──────── Task input

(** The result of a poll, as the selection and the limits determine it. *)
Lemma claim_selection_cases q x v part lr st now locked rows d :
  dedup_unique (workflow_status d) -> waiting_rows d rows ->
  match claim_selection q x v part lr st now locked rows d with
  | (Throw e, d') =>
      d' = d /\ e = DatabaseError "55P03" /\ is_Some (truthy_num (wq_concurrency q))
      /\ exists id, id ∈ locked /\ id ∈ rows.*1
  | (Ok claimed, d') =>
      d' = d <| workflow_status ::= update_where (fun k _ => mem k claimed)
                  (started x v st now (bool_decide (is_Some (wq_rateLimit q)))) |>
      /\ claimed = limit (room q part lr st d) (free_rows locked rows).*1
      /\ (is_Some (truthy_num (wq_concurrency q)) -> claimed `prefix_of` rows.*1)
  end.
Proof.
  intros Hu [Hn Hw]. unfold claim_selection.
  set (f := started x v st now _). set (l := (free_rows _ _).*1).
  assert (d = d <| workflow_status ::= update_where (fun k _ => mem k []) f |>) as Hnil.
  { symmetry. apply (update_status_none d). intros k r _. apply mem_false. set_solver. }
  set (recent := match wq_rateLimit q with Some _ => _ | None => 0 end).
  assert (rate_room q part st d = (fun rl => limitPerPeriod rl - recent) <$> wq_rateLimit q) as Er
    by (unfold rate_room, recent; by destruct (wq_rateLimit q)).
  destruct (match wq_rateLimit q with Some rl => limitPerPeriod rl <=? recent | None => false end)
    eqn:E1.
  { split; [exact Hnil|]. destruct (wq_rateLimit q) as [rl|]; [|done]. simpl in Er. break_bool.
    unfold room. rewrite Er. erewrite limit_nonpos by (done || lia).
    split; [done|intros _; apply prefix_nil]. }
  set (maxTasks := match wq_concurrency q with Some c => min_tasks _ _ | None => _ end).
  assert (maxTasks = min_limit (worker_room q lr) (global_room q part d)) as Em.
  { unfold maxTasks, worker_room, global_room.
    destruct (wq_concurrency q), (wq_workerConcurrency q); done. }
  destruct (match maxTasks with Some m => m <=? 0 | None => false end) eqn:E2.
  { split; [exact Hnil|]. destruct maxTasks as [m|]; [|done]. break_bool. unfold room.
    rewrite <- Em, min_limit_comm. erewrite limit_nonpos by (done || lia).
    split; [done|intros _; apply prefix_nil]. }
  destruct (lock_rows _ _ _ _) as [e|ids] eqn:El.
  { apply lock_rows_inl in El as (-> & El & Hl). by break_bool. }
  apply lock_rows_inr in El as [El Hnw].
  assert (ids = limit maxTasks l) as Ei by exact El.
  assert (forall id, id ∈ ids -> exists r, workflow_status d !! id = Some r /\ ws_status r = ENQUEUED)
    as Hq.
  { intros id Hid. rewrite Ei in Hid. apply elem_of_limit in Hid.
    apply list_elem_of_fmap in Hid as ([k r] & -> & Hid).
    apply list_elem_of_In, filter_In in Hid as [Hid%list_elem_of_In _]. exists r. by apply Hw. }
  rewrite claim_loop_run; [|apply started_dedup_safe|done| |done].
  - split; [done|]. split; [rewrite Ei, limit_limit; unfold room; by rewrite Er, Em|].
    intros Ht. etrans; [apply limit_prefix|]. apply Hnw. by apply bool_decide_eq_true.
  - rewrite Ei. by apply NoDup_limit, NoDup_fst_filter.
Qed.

────────────────

● **What you have to do**
From the data, report how many lines hold "claimed", leaving out any other words.

● **Result**
4